Gautam Adani stocks lose $10 billion in value as MSCI exclusion weighs


MUMBAI: The Adani Group led by Gautam Adani is facing its worst week since late February as two of its companies are removed from the indexes MSCI and concerns about potential dilution from a fundraising plan wiped out the $10.1 billion market value.
The group’s market cap fell to $107 billion this week, with Adani Total Gas and Adani Transmission — two stocks dropped by MSCI — heading for their worst weeks since late February. According to Brian Freitas, an independent equity analyst who publishes on Smartkarma, the MSCI exclusions are expected to trigger around $390 million in sales from global passive funds later this month.
Flagship Adani Enterprises, incubator for many of the group’s investments, is also expecting a weekly loss of nearly 4%, its highest since March. The company and its transferring entity last week announced plans to raise $2.6 billion through a qualifying institutional placement or otherwise, raising equity dilution concerns.

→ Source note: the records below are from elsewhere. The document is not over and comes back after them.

(* ===== verification/PyValue.v ===== *)
(** Python values: the objects [json.loads] produces, with the operations of
    [dict], [list], [str] and [int] the modelled code uses.

    A [str] is a Rocq [string] holding the UTF-8 encoding of its code points;
    that representation keeps equality, concatenation, prefix tests and the
    code-point order of [sorted].  A lone surrogate (which [json.loads] accepts in
    an escape) is the three bytes its code point would have, and [encode_utf8]
    raises on it, as [str.encode] does.  A [float] is its [repr], which identifies
    the value. *)

From S2P Require Import Prelude.
#[local] Open Scope Z_scope.

(** ** Values *)
Unset Elimination Schemes.
Inductive pyval :=
| PNone
| PBool (b : bool)
| PInt (z : Z)
| PFloat (repr : string)
| PStr (s : string)
| PList (l : list pyval)
| PDict (d : list (string * pyval)).
Set Elimination Schemes.

(** Induction that reaches the values inside lists and dicts. *)
Definition pyval_ind (P : pyval -> Prop)
  (Hnone : P PNone) (Hbool : forall b, P (PBool b)) (Hint : forall z, P (PInt z))
  (Hfloat : forall r, P (PFloat r)) (Hstr : forall s, P (PStr s))
  (Hlist : forall l, Forall P l -> P (PList l))
  (Hdict : forall d, Forall (fun kv => P kv.2) d -> P (PDict d)) :
  forall v, P v :=
  fix go v :=
    match v return P v with
    | PNone => Hnone
    | PBool b => Hbool b
    | PInt z => Hint z
    | PFloat r => Hfloat r
    | PStr s => Hstr s
    | PList l =>
        Hlist l ((fix gol l : Forall P l :=
          match l with
          | [] => Forall_nil_2 _
          | x :: l => Forall_cons_2 _ _ _ (go x) (gol l)
          end) l)
    | PDict d =>
        Hdict d ((fix god d : Forall (fun kv => P kv.2) d :=
          match d with
          | [] => Forall_nil_2 _
          | kv :: d => Forall_cons_2 (fun kv => P kv.2) _ _ (go kv.2) (god d)
          end) d)
    end.

#[export] Instance pyval_eq_dec : EqDecision pyval.
Proof.
  unfold EqDecision, Decision.
  refine (fix go (x y : pyval) {struct x} : {x = y} + {x <> y} := _).
  refine (match x, y return {x = y} + {x <> y} with
  | PNone, PNone => left eq_refl
  | PBool a, PBool b => if decide (a = b) then left _ else right _
  | PInt a, PInt b => if decide (a = b) then left _ else right _
  | PFloat a, PFloat b => if decide (a = b) then left _ else right _
  | PStr a, PStr b => if decide (a = b) then left _ else right _
  | PList a, PList b =>
      if (fix gol (a b : list pyval) {struct a} : {a = b} + {a <> b} := _) a b
      then left _ else right _
  | PDict a, PDict b =>
      if (fix god (a b : list (string * pyval)) {struct a} : {a = b} + {a <> b} := _) a b
      then left _ else right _
  | _, _ => right _
  end); try congruence.
  - destruct a as [|u a], b as [|v b]; try (by left); try (right; congruence).
    destruct (go u v) as [->|]; [|right; congruence].
    destruct (gol a b) as [->|]; [by left | right; congruence].
  - destruct a as [|[k u] a], b as [|[k' v] b]; try (by left); try (right; congruence).
    destruct (decide (k = k')) as [->|]; [|right; congruence].
    destruct (go u v) as [->|]; [|right; congruence].
    destruct (god a b) as [->|]; [by left | right; congruence].
Defined.

(** ** Dicts: association lists in insertion order *)
Fixpoint dget {A} (k : string) (d : list (string * A)) : option A :=
  match d with
  | [] => None
  | (k', v) :: d => if String.eqb k k' then Some v else dget k d
  end.

(** [d[k] = v]: replaces in place, or appends. *)
Fixpoint dset {A} (k : string) (v : A) (d : list (string * A)) : list (string * A) :=
  match d with
  | [] => [(k, v)]
  | (k', v') :: d => if String.eqb k k' then (k', v) :: d else (k', v') :: dset k v d
  end.

Definition keys {A} (d : list (string * A)) : list string := d.*1.
Definition has_key {A} (k : string) (d : list (string * A)) : bool :=
  match dget k d with Some _ => true | None => false end.
Lemma deriv_spec (a : ascii) (r : regex) (s : string) :
  matches (deriv a r) s <-> matches r (String a s).
Proof.
  revert s. induction r as [| |p|r1 IH1 r2 IH2|r1 IH1 r2 IH2|lo hi r IH]; intros s.
  - done.
  - done.
  - simpl. destruct (p a) eqn:E; simpl; split; intros H.
    + subst. by exists a.
    + destruct H as (b & [= <- ->] & _). done.
    + done.
    + destruct H as (b & [= <- ->] & ?). congruence.
  - cbn [deriv]. destruct (nullable r1) eqn:En.
    + rewrite matches_alt'. cbn [matches]. rewrite matches_seq'. cbn [matches]. split.
      * intros [(s1 & s2 & -> & H1 & H2)|H].
        -- exists (String a s1), s2. by rewrite <- IH1.
        -- exists ""%string, (String a s). rewrite <- nullable_spec, <- IH2. done.
      * intros (s1 & s2 & Hs & H1 & H2). destruct s1 as [|b s1]; simpl in Hs.
        -- right. rewrite IH2. by subst.
        -- left. injection Hs as <- ->. exists s1, s2. by rewrite IH1.
    + rewrite matches_seq'. cbn [matches]. split.
      * intros (s1 & s2 & -> & H1 & H2). exists (String a s1), s2. by rewrite <- IH1.
      * intros (s1 & s2 & Hs & H1 & H2). destruct s1 as [|b s1]; simpl in Hs.
        -- apply nullable_spec in H1. congruence.
        -- injection Hs as <- ->. exists s1, s2. by rewrite IH1.
  - cbn [deriv]. rewrite matches_alt'. simpl. by rewrite IH1, IH2.
  - rewrite matches_Rep_cons. cbn [deriv]. destruct hi as [[|h]|]; cbn [fmap option_fmap option_map].
    + split; [done | lia].
    + simpl pred. destruct (Nat.leb_spec lo (S h)) as [Hle|Hgt].
      * rewrite matches_seq'. cbn [matches]. setoid_rewrite IH. split; [|tauto].
        intros H. split; [lia | exact H].
      * split; [done | lia].
    + rewrite matches_seq'. cbn [matches]. setoid_rewrite IH. tauto.
Qed.

(** [fullmatch] decides [matches]. *)
Lemma fullmatch_spec (r : regex) (s : string) : fullmatch r s = true <-> matches r s.
Proof.
  revert r. induction s as [|a s IH]; intros r; simpl.
  - apply nullable_spec.
  - by rewrite IH, deriv_spec.
Qed.
(* ===== verification/PyFloat.v ===== *)
(** [float(text)] followed by [float.__repr__], executable: decimal text is rounded
    to the nearest IEEE binary64 value (ties to even) and printed with the fewest
    digits that round back to it.  A Python float is represented by this text, so
    the JSON decoder needs it for the numbers with a fraction or an exponent. *)

From S2P Require Import Prelude PyValue.
#[local] Open Scope Z_scope.

(** ** Binary64 rounding of a positive rational [num/den] *)
Definition div_round_even (a b : Z) : Z :=
  let q := a / b in
  let r := 2 * (a - q * b) in
  if r <? b then q else if b <? r then q + 1 else if Z.even q then q else q + 1.

Definition scaled (num den e : Z) : Z * Z :=
  if e <? 0 then (Z.shiftl num (- e), den) else (num, Z.shiftl den e).

Inductive binary64 := Finite (m e : Z) | Overflow.

Definition round64 (num den : Z) : binary64 :=
  let e0 := Z.max (-1074) (Z.log2 num - Z.log2 den - 53) in
  let e := let '(a, b) := scaled num den e0 in if 2 ^ 53 <=? a / b then e0 + 1 else e0 in
  let m := let '(a, b) := scaled num den e in div_round_even a b in
  let '(m, e) := if m =? 2 ^ 53 then (2 ^ 52, e + 1) else (m, e) in
  if 971 <? e then Overflow else Finite m e.

(** ** Shortest digits *)
Definition ratio10 (m e : Z) : Z * Z :=
  if e <? 0 then (m, 10 ^ (- e)) else (m * 10 ^ e, 1).
Definition ratio2 (m e : Z) : Z * Z :=
  if e <? 0 then (m, 2 ^ (- e)) else (m * 2 ^ e, 1).

(** The [d] with [10^(d-1) <= num/den < 10^d], by search from below. *)
Fixpoint decimal_point (fuel : nat) (num den d : Z) : Z :=
  match fuel with
  | O => d
  | S f =>
      let '(a, b) := ratio10 1 d in
      if num * b <? a * den then d else decimal_point f num den (d + 1)
  end.

Fixpoint shortest (fuel : nat) (m e num den d n : Z) : Z * Z :=
  let '(a, b) := ratio10 1 (n - d) in
  let digits := div_round_even (num * a) (den * b) in
  let '(cn, cd) := ratio10 digits (d - n) in
  match fuel with
  | O => (digits, d - n)
  | S f =>
      match round64 cn cd with
      | Finite m' e' => if (m =? m') && (e =? e') then (digits, d - n)
                        else shortest f m e num den d (n + 1)
      | Overflow => shortest f m e num den d (n + 1)
      end
  end.

Fixpoint strip_zeros (fuel : nat) (digits e : Z) : Z * Z :=
  match fuel with
  | O => (digits, e)
  | S f => if digits mod 10 =? 0 then strip_zeros f (digits / 10) (e + 1) else (digits, e)
  end.

Definition zeros (n : Z) : string := bytes (replicate (Z.to_nat n) 48).
Definition two_digits (n : Z) : string :=
  (if (n <? 10)%Z then "0" ++ str_nat n else str_nat n)%string.

(** [digits * 10^e] in the notation of [repr]: fixed for [-4 < point <= 16]. *)
Definition format_repr (digits e : Z) : string :=
  let ds := str_nat digits in
  let n := byte_len ds in
  let point := n + e in
  (if ((-4 <? point) && (point <=? 16))%Z then
     if (point <=? 0)%Z then "0." ++ zeros (- point)%Z ++ ds
     else if (n <=? point)%Z then ds ++ zeros (point - n)%Z ++ ".0"
     else String.substring 0 (Z.to_nat point) ds ++ "." ++
          String.substring (Z.to_nat point) (Z.to_nat (n - point)%Z) ds
   else
     let x := (point - 1)%Z in
     String.substring 0 1 ds ++
     (if (n =? 1)%Z then "" else "." ++ String.substring 1 (Z.to_nat (n - 1)%Z) ds) ++
     (if (x <? 0)%Z then "e-" ++ two_digits (- x)%Z else "e+" ++ two_digits x))%string.

(** [repr] of the positive binary64 value [m * 2^e]; at most 17 digits are tried,
    and the search for the decimal point starts at most three below it
    (log10 2 = 0.30103 to the precision the exponent range needs). *)
Definition repr64 (m e : Z) : string :=
  let '(num, den) := ratio2 m e in
  let d := decimal_point 5 num den ((Z.log2 num - Z.log2 den) * 30103 / 100000 - 1) in
  let '(digits, x) := shortest 17 m e num den d 1 in
  let '(digits, x) := strip_zeros 20 digits x in
  format_repr digits x.

(** The JSON text of [float(sign mantissa * 10^e)]. *)
Definition float_repr (neg : bool) (mantissa e : Z) : string :=
  ((if neg then "-" else "") ++
   if (mantissa =? 0)%Z then "0.0"
   else let '(num, den) := ratio10 mantissa e in
        match round64 num den with
        | Overflow => "Infinity"
        | Finite m x => if (m =? 0)%Z then "0.0" else repr64 m x
        end)%string.

Example float_repr_one : float_repr false 10 (-1) = "1.0"%string.
Proof. vm_compute. reflexivity. Qed.
Example float_repr_tenth : float_repr true 1000 (-4) = "-0.1"%string.
Proof. vm_compute. reflexivity. Qed.
Example float_repr_big : float_repr false 1 22 = "1e+22"%string.
Proof. vm_compute. reflexivity. Qed.
Example float_repr_third : float_repr false 33333333333333333333 (-20) = "0.3333333333333333"%string.
Proof. vm_compute. reflexivity. Qed.
Example float_repr_small : float_repr false 5 (-324) = "5e-324"%string.
Proof. vm_compute. reflexivity. Qed.
Example float_repr_max : float_repr false 17976931348623157 292 = "1.7976931348623157e+308"%string.
Proof. vm_compute. reflexivity. Qed.
(* ===== verification/Json.v ===== *)
(** The JSON codec of the Python standard library as the controller uses it:
    [json.dumps] with [ensure_ascii=False] and the compact separators, with and
    without [sort_keys], and [json.loads] with an [object_pairs_hook].  The main
    results are the round trip of the codec and that the canonical text depends on
    a value only up to the order of dict items. *)

From stdpp Require Import sorting.
From S2P Require Import Prelude PyValue PyFloat.
#[local] Open Scope Z_scope.

(** ** Sorting dict items by key ([sorted(d.items())]; keys are unique) *)
Fixpoint insert_item {A} (kv : string * A) (l : list (string * A)) : list (string * A) :=
  match l with
  | [] => [kv]
  | kv' :: l' => if String.leb kv.1 kv'.1 then kv :: l else kv' :: insert_item kv l'
  end.
Definition sort_items {A} (l : list (string * A)) : list (string * A) :=
  fold_right insert_item [] l.

(** [sort_keys=True]: every dict of the value in key order. *)
Fixpoint sort_keys (v : pyval) : pyval :=
  match v with
  | PList l => PList (map sort_keys l)
  | PDict d => PDict (sort_items (map (fun '(k, x) => (k, sort_keys x)) d))
  | _ => v
  end.

(** ** json.dumps *)
Definition dquote : string := bytes [34].
Definition hex_char (n : Z) : ascii := byte_of (if n <? 10 then 48 + n else 87 + n).

(** The escape of one byte; bytes of non-ASCII characters are kept. *)
Definition esc_byte (a : ascii) : string :=
  let c := code a in
  if c =? 34 then bytes [92; 34]
  else if c =? 92 then bytes [92; 92]
  else if c =? 10 then bytes [92; 110]
  else if c =? 13 then bytes [92; 114]
  else if c =? 9 then bytes [92; 116]
  else if c =? 12 then bytes [92; 102]
  else if c =? 8 then bytes [92; 98]
  else if c <? 32 then
    (bytes [92; 117; 48; 48] ++ String (hex_char (c / 16)) (String (hex_char (c mod 16)) ""))%string
  else String a "".

Fixpoint esc (s : string) : string :=
  match s with ""%string => ""%string | String a r => (esc_byte a ++ esc r)%string end.
Definition json_string (s : string) : string := (dquote ++ esc s ++ dquote)%string.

“If shares are undervalued on a QIP issue, it could be taken as a sign of weakness or desperation,” Arpit Shah, fund manager at Care Portfolio Managers, said via email.
allegations of fraud Hindenburg research in January wiped out the group’s market value by over $150 billion by the end of February. Losses were pared over the past two months when emerging-markets investor GQG Partners bought stakes in four companies in early March.
Adani has denied Hindenburg’s allegations and, following the report, has taken steps to allay investors’ concerns about debt and corporate governance.